Miró el reloj. Solo faltaban seis minutos para la llamada de Madeleine. Abrió la puerta y accedió a un amplio vestíbulo iluminado por una serie de candelabros de pared alineados a cada lado. A mano izquierda, un arco daba acceso a un comedor de estilo formal; a la derecha, un arco similar se abría a un salón ricamente amueblado, con una chimenea de ladrillo viejo donde debía caber perfectamente un hombre de pie. Al fondo del vestíbulo, había una escalera de caoba pulida con recargados pasamanos que ascendía al segundo piso.
Una joven semidesnuda apareció en el rellano, se detuvo un instante, sonrió y empezó a descender por las escaleras. Llevaba únicamente dos breves prendas, diseñadas a todas luces para realzar lo que en teoría ocultaban: una camiseta rosa recortada que apenas le cubría los pechos y unos shorts blancos que no cubrían prácticamente nada. Unas siglas incomprensibles, FMYMT, impresas en grandes mayúsculas negras, cruzaban la tela abultada de la camiseta.

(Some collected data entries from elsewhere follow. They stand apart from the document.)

(** What a hint's outcome means. A hint is rejected exactly when its key holds a
    still-verified entry, or its key is absent and the cache is full of protected
    entries; in every other case the hinted coordinates can be read back at once. *)
Theorem hint_outcome_exact ord self a c now :
  within_capacity self → is_u64 now → is_u64 (CoordCache.default_ttl_ms self) →
  let '(self', outcome) := CoordCache.insert_checked ord self a c now in
  (outcome = CoordCache.Rejected ↔
     match CoordCache.entries self !! a with
     | Some e => CacheEntry.is_verified e now = true
     | None => CoordCache.max_entries self ≤ CoordCache.len self
               ∧ ∀ k e, CoordCache.entries self !! k = Some e → protected e now
     end)
  ∧ (outcome ≠ CoordCache.Rejected → CoordCache.get self' a now = Some c).
Proof.
  intros Hcap Hnow Httl. unfold CoordCache.insert_checked, CoordCache.insert_hint_with_ttl.
  assert (Hx : sat_add_u64 now (CoordCache.default_ttl_ms self) <? now = false)
    by (apply Z.ltb_ge; mlia).
  destruct (CoordCache.entries self !! a) as [ex|] eqn:Ha.
  - destruct (CacheEntry.is_verified ex now) eqn:Hv; [split; [done|by intros []]|].
    split; [by destruct (negb _)|]. intros _. unfold CoordCache.get. simpl. rewrite lookup_insert_eq. simpl.
    unfold CacheEntry.is_expired. simpl. by rewrite Hx.
  - pose proof (room_for_hint ord self now Hcap) as Hroom. cbv zeta in Hroom |- *.
    set (s := if CoordCache.max_entries self <=? CoordCache.len self
              then CoordCache.evict_hint_victim ord self now else self) in *. clearbody s.
    destruct (CoordCache.max_entries s <=? CoordCache.len s) eqn:Hr.
    + split; [|by intros []]. split; [intros _; by apply Hroom|done].
    + split; [split; [done|]; intros H%Hroom; congruence|]. intros _. unfold CoordCache.get. simpl.
      rewrite lookup_insert_eq. simpl. unfold CacheEntry.is_expired. simpl. by rewrite Hx.
Qed.

(** A cache of one entry, verified at time 0. *)
Definition sample_cache : CoordCache.CoordCache :=
  CoordCache.insert_verified canonical_order (CoordCache.new 1 1000) 7 (addr_only <$> [7; 1]) 0.

Lemma hints_never_displace_verified_witness :
  CoordCache.get (CacheHistory.run_hints canonical_order sample_cache
    [(1, CacheHistory.HintWrite 7 (addr_only <$> [7; 3])); (2, CacheHistory.HintWrite 8 (addr_only <$> [8; 3]))])
    7 3 = Some (addr_only <$> [7; 1]).
Proof.
  unfold CoordCache.get.
  rewrite (hints_never_displace_verified canonical_order sample_cache _ 7
    (CacheEntry.new_verified (addr_only <$> [7; 1]) 0 1000) 10).
  - by vm_compute.
  - by vm_compute.
  - by vm_compute.
  - repeat constructor; simpl; lia.
Defined.

Lemma coord_cache_capacity_witness :
  CoordCache.len (CacheHistory.run canonical_order (CoordCache.new 1 1000)
    [(0, CacheHistory.VerifiedWrite 7 (addr_only <$> [7; 1]));
     (1, CacheHistory.VerifiedWrite 8 (addr_only <$> [8; 1]))]) ≤ 1.
Proof. by apply coord_cache_capacity. Defined.

Lemma verified_insert_visible_witness :
  CoordCache.get (CoordCache.insert_verified canonical_order sample_cache 8 (addr_only <$> [8; 1]) 5) 8 5
  = Some (addr_only <$> [8; 1]).
Proof. apply verified_insert_visible; [by vm_compute|by vm_compute|mlia|by vm_compute]. Defined.

Lemma hint_outcome_exact_witness :
  CoordCache.get (CoordCache.insert_checked canonical_order (CoordCache.new 1 1000) 8
    (addr_only <$> [8; 1]) 5).1 8 5 = Some (addr_only <$> [8; 1]).
Proof.
  pose proof (hint_outcome_exact canonical_order (CoordCache.new 1 1000) 8 (addr_only <$> [8; 1]) 5
    ltac:(by vm_compute) ltac:(mlia) ltac:(by vm_compute)) as H.
  assert ((CoordCache.insert_checked canonical_order (CoordCache.new 1 1000) 8 (addr_only <$> [8; 1]) 5).2
    = CoordCache.Inserted) as E by (by vm_compute).
  destruct (CoordCache.insert_checked _ _ _ _ _) as [s o]. simpl in *. apply H. by rewrite E.
Defined.
(** ** Properties *)

(** C29: a response goes back once, to the peer that asked. In every history of
    admissions, claims, removals and expiry, each forwarded response answers an
    admitted request with the same id and target, goes to the peer that request
    came from, and no admission is answered twice. *)
Theorem response_forwarded_once ord es :
  let s := RecentHistory.run ord es in
  NoDup (RecentHistory.adm_generation <$> RecentHistory.forwards s)
  ∧ ∀ f, f ∈ RecentHistory.forwards s → f ∈ RecentHistory.admissions s.
Proof.
  intros s. destruct (logs_run ord es) as [_ _ Hf Ho]. split; [done|]. intros f Hin. by apply Hf.
Qed.

(** The indexes always agree. After any history each peer's queue lists exactly
    the entries that peer sent, without repetition, so indexing by a queued id
    never fails; the cached oldest timestamp bounds every entry; and admission
    numbers are distinct. *)
Theorem recent_requests_indexes_agree ord es :
  table_ok (RecentHistory.table (RecentHistory.run ord es)).
Proof. apply logs_run. Qed.

(** Expiry is exact. In every reachable table, [purge_expired] removes the expired
    entries and no others, although it usually returns early without a scan. *)
Theorem purge_expired_exact ord es now expiry_ms :
  0 ≤ expiry_ms →
  let t := RecentHistory.table (RecentHistory.run ord es) in
  RecentRequests.entries (RecentRequests.purge_expired t now expiry_ms) =
  filter (λ ir, RecentRequests.is_expired ir.2 now expiry_ms = false) (RecentRequests.entries t).
Proof. intros Hexp t. apply purge_entries; [apply logs_run|done]. Qed.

Su rostro tenía un aspecto mucho más fresco de lo que Gurney habría imaginado en una drogadicta crónica. El pelo rubio ceniza, que le llegaba hasta los hombros, lo llevaba desarreglado y húmedo, como si acabara de salir de la ducha. Iba descalza. Cuando descendió un poco más, Gurney observó que tenía pintadas las uñas de los pies de color rosa, a juego con el brillo rosa de sus labios, que eran pequeños y delicados, como los de una muñeca.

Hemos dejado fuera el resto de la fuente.